A Descoberta no Flickr e a Fascinação da Banda
Em 2010, o Vampire Weekend lançou seu aclamado segundo álbum, ‘Contra’. A capa, uma polaroid de uma jovem loira com um olhar enigmático, tornou-se tão icônica quanto a própria música. A imagem foi encontrada pelo membro da banda Rostam Batmanglij em uma busca por “New York City 1983” no Flickr. O fotógrafo Tod Brody, que alegou ter tirado a foto durante uma sessão de casting em 1983, vendeu a imagem para a banda por US$ 5.000.
Ezra Koenig, vocalista da banda, explicou à Pitchfork que a ambiguidade do olhar da mulher era o que mais atraía. Ele especulou sobre a idade dela, que poderia variar entre 15 e 27 anos, vendo nela alguém “à beira de algo”, o que se alinhava com os temas do álbum. A banda não conhecia a identidade da mulher, apenas que ela supostamente “morava em Malibu”.
A Revelação e o Sentimento de Exploração
A identidade da mulher na foto, Ann Kirsten Kennis, só foi revelada em 2010, após o lançamento do álbum. Sua filha reconheceu a mãe em um anúncio online do álbum. Inicialmente lisonjeada, Kennis começou a se sentir explorada ao ver a imagem repetidamente em anúncios e como pano de fundo em shows da banda. “Parecia que alguém estava me explorando”, declarou Kennis à Vanity Fair, questionando o direito da banda de usar sua imagem sem consentimento.
O Processo Judicial e as Acusações
Kennis entrou com um processo de US$ 2 milhões contra Vampire Weekend e Brody, argumentando que a capa contribuiu significativamente para o sucesso comercial do álbum. Ela afirmou ser uma modelo de alta moda na época, mas Brody alegou que Kennis havia assinado um termo de liberação em 2009, o que ela negou, alegando falsificação de assinatura.
A defesa de Kennis levantou dúvidas sobre a autoria da foto por Brody. Seu advogado sugeriu que a mãe de Kennis, uma ávida fotógrafa amadora, poderia ter tirado a polaroid e, possivelmente, a vendido ou doado. No entanto, uma ex-agente de Kennis contestou, afirmando que a imagem era claramente de uma sessão de casting. A banda e sua gravadora, XL Recordings, mantiveram que haviam seguido os procedimentos corretos para licenciar a imagem, atribuindo a responsabilidade a Brody.

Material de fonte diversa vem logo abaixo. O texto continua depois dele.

(** ** The lowest set bit, and the drawers of the constructor *)

Lemma lsb_lowest_bit x :
  x <> 0 ->
  exists k,
    0 <= k /\ Animate.lsb x = 2 ^ k /\ (2 ^ k | x) /\ ~ (2 ^ (k + 1) | x).
Proof.
  assert (Hpos : forall y, 0 < y ->
            exists k, 0 <= k /\ Animate.lsb y = 2 ^ k /\ (2 ^ k | y) /\
                      ~ (2 ^ (k + 1) | y)).
  { intros y Hy.
    destruct (lsb_decomp y Hy) as (k & q & Hk & Hq & Hye & Hl).
    assert (Hp : 0 < 2 ^ k) by (apply Z.pow_pos_nonneg; lia).
    exists k. split; [exact Hk|]. split; [exact Hl|]. split.
    - exists (2 * q + 1). lia.
    - intros [z Hz]. rewrite Z.pow_add_r, Z.pow_1_r in Hz by lia.
      assert (2 * q + 1 = 2 * z); [|lia].
      apply Z.mul_cancel_l with (p := 2 ^ k); lia. }
  intros Hx. destruct (Z_lt_le_dec 0 x) as [Hlt|Hle]; [now apply Hpos|].
  destruct (Hpos (- x)) as (k & Hk & Hl & Hd & Hn); [lia|].
  rewrite lsb_opp in Hl. exists k.
  split; [exact Hk|]. split; [exact Hl|].
  split.
  - destruct Hd as [z Hz]. exists (- z). lia.
  - intros [z Hz]. apply Hn. exists (- z). lia.
Qed.

(** X26. For every [x] but zero, [lsb(x) = x & -x], in both scripts, is the
    largest power of two that divides [x]; [lsb(0)] is [0], and [x] and
    [-x] have the same one. *)
Theorem lsb_largest_power_of_two (x : Z) :
  Animate.lsb 0 = 0 /\
  Illustrate._lsb x = Animate.lsb x /\
  Animate.lsb (- x) = Animate.lsb x /\
  (x <> 0 ->
   exists k,
     0 <= k /\ Animate.lsb x = 2 ^ k /\ (2 ^ k | x) /\ ~ (2 ^ (k + 1) | x)).
Proof.
  split; [reflexivity|]. split; [reflexivity|].
  split; [apply lsb_opp | apply lsb_lowest_bit].
Qed.

Lemma lsb_largest_power_of_two_witness :
  12 <> 0 /\
  exists k,
    0 <= k /\ Animate.lsb 12 = 2 ^ k /\ (2 ^ k | 12) /\ ~ (2 ^ (k + 1) | 12).
Proof.
  split; [lia|].
  apply (proj2 (proj2 (proj2 (lsb_largest_power_of_two 12)))). lia.
Defined.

O Desfecho e as Consequências
O litígio entre Kennis e o Vampire Weekend terminou em um acordo, resultando na desistência das acusações contra a banda. Posteriormente, o Vampire Weekend processou Brody, acusando-o de ter deturpado seus direitos sobre a imagem. Brody, após ter seus advogados abandonarem o caso por sua hostilidade e falta de comunicação, faleceu quatro anos depois, antes de uma resolução definitiva ser amplamente divulgada.